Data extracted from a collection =
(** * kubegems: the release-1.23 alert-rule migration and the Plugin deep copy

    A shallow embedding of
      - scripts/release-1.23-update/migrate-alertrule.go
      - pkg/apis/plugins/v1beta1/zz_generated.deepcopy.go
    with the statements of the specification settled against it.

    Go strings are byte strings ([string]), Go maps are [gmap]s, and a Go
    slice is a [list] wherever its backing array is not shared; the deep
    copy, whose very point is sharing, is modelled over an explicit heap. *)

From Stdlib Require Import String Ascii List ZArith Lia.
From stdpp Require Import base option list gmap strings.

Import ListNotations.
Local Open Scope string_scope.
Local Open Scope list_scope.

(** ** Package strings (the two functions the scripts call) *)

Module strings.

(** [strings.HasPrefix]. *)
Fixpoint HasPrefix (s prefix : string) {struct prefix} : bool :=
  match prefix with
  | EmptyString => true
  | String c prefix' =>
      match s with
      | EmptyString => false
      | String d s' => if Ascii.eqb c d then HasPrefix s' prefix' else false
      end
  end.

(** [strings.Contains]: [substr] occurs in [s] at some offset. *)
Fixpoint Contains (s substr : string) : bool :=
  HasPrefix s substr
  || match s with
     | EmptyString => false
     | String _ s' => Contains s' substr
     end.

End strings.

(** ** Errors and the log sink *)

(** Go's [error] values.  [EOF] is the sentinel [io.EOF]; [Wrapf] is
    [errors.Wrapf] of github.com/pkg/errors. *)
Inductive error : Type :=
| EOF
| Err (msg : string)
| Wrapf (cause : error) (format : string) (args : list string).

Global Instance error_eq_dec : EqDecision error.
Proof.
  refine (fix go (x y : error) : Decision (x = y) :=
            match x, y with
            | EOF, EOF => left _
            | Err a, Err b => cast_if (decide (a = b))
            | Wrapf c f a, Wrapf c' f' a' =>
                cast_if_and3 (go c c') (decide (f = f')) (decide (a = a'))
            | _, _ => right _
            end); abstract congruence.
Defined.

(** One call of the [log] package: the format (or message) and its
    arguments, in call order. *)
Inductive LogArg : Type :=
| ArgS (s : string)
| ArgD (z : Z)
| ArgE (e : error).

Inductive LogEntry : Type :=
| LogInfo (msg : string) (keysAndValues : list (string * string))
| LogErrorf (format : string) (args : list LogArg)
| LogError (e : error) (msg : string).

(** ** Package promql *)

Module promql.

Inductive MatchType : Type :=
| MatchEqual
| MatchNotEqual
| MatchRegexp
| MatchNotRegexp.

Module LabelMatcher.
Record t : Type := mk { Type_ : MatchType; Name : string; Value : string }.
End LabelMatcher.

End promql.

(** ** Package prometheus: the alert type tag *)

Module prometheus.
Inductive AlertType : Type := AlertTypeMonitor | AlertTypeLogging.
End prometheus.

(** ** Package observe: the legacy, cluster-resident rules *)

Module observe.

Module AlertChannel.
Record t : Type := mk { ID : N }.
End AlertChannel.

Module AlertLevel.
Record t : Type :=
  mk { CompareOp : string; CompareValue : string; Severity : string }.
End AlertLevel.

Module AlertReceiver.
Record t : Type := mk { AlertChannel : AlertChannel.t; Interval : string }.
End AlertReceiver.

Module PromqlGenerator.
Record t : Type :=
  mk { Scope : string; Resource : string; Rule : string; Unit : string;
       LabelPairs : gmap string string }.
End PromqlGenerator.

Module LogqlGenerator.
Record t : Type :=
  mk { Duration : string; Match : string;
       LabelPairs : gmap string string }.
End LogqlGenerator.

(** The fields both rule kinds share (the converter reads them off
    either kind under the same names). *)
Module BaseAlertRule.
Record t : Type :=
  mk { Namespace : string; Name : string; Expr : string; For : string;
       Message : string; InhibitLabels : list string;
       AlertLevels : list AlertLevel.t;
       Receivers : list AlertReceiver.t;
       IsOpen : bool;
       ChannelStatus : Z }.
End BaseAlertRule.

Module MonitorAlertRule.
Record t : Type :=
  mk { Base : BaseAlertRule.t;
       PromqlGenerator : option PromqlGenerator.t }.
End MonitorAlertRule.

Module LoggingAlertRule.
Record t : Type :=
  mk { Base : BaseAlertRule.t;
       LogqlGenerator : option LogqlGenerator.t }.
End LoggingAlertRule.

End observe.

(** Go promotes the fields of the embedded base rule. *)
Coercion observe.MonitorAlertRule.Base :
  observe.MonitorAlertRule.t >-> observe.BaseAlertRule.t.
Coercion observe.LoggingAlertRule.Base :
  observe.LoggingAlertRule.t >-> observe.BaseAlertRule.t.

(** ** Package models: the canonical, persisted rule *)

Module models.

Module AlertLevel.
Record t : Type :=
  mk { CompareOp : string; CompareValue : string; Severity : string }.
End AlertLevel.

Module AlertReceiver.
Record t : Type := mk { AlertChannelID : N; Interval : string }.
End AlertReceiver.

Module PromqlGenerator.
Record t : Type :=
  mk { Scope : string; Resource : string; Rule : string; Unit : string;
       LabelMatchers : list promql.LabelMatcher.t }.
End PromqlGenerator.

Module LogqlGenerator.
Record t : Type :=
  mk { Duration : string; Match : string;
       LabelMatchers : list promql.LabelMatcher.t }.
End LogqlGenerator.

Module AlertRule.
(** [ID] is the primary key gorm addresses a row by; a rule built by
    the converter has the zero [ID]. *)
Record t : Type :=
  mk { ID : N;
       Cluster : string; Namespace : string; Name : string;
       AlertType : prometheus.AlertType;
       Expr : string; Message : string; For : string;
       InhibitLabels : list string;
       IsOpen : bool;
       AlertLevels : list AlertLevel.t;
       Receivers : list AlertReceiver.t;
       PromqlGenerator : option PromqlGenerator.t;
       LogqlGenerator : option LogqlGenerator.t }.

Problem statement =
Across the entries, each line containing the word "MatchType" is to be counted once; the total alone is to be given.

Exercise response =
2